Collected data
-*-

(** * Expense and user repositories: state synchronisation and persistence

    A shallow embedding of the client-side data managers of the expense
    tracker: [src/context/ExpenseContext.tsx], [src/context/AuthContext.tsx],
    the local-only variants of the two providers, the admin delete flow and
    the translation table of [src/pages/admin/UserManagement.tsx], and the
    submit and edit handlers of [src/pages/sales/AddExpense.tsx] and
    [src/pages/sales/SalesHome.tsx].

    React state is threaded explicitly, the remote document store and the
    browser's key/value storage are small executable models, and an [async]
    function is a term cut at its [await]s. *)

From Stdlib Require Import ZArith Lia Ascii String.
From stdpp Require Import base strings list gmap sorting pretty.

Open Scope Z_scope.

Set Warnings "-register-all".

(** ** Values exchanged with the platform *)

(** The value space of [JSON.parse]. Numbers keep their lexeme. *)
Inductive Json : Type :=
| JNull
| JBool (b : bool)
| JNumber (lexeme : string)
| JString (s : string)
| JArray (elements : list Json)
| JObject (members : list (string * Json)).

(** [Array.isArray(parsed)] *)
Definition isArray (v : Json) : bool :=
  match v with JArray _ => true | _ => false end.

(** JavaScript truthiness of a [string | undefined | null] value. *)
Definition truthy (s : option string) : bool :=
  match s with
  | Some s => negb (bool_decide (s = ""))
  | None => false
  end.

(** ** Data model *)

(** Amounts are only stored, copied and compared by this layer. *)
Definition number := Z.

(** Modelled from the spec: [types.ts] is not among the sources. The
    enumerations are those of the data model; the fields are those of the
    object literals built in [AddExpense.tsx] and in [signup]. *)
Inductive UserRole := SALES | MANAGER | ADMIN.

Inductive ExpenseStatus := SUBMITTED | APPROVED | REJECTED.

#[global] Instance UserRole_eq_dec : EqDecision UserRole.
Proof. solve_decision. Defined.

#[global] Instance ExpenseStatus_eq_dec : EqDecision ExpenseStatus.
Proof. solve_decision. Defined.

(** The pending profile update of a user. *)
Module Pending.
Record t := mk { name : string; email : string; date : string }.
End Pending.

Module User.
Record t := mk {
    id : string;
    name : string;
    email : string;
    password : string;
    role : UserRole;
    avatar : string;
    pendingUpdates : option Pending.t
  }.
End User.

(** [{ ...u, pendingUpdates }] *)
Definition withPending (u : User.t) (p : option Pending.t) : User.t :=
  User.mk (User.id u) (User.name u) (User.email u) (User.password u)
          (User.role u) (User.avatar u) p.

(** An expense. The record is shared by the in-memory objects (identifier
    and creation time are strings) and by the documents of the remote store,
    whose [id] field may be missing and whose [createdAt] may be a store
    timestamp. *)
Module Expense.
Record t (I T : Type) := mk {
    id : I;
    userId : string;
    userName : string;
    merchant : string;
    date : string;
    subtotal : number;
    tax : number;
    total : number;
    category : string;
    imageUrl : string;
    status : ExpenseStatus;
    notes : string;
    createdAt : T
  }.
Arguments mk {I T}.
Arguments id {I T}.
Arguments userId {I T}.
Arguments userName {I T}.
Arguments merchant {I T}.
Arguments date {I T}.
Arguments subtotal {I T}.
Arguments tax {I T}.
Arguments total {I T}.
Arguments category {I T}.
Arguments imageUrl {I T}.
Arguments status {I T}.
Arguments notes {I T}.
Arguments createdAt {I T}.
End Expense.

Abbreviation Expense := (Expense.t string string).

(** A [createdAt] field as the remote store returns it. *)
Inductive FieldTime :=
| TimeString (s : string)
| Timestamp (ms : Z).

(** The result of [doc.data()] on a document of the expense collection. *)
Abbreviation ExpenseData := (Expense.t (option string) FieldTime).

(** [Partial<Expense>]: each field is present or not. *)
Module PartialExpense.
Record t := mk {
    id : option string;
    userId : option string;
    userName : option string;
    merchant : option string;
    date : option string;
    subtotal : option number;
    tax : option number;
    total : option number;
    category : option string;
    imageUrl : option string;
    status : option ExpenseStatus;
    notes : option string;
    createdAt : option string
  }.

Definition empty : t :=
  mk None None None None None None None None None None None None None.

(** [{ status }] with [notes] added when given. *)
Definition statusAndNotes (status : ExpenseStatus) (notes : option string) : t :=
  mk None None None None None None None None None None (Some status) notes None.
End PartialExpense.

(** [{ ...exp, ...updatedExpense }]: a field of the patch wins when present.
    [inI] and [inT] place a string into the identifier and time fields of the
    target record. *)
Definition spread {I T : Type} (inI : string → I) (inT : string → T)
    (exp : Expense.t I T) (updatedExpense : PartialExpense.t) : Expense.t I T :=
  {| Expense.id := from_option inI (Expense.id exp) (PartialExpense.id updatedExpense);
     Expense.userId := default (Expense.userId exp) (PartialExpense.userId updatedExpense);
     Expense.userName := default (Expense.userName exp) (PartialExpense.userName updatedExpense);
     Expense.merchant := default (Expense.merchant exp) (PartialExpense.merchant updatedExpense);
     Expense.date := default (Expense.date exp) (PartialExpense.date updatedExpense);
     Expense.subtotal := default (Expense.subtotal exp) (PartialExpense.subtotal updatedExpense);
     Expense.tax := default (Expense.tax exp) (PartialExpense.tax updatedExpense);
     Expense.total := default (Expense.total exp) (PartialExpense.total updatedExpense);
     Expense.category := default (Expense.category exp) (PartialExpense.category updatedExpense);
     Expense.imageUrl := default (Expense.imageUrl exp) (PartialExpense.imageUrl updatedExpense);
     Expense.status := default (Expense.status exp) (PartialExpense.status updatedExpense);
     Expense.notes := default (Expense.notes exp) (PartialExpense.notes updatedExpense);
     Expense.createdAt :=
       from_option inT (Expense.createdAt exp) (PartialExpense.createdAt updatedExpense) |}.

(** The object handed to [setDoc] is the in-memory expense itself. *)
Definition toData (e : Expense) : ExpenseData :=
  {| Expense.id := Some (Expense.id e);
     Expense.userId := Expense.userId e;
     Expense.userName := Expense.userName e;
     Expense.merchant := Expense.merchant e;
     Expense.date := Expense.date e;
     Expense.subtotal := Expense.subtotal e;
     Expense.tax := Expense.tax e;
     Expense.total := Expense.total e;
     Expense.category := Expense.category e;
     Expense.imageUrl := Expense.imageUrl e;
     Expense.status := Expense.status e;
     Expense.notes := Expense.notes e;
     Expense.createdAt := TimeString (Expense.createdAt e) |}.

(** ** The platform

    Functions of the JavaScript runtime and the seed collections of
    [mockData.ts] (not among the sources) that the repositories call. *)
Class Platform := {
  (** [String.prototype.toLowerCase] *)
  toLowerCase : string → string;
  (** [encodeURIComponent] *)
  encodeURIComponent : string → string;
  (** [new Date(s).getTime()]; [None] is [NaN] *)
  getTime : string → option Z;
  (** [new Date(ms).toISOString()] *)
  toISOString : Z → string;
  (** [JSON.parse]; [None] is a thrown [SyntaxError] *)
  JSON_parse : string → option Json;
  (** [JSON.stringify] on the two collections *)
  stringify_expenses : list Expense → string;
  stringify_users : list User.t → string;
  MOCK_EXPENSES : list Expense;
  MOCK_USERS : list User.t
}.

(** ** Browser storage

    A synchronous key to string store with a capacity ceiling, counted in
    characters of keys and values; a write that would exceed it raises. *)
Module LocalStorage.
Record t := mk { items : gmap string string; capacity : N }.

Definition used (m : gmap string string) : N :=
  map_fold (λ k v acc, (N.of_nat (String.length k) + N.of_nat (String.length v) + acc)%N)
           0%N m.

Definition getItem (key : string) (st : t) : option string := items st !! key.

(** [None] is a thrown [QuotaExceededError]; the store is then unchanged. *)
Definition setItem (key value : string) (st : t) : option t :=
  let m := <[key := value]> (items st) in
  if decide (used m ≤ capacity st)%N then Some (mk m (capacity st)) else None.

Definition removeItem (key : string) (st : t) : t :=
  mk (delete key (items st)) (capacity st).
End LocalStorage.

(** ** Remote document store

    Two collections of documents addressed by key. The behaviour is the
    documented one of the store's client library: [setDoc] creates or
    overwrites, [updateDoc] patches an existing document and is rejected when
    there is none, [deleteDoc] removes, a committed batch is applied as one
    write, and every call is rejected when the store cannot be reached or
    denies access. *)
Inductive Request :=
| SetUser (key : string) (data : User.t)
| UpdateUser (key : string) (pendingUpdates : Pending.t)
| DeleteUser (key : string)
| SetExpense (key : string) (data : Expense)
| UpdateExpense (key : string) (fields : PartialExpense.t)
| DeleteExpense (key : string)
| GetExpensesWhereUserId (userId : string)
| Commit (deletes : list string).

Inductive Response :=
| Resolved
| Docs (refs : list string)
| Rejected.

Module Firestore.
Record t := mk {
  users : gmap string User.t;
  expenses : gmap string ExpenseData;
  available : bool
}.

-*-

How to complete this task: Report how many lines of the data hold the string "client"; give only the number.

Solution to this exercise: 2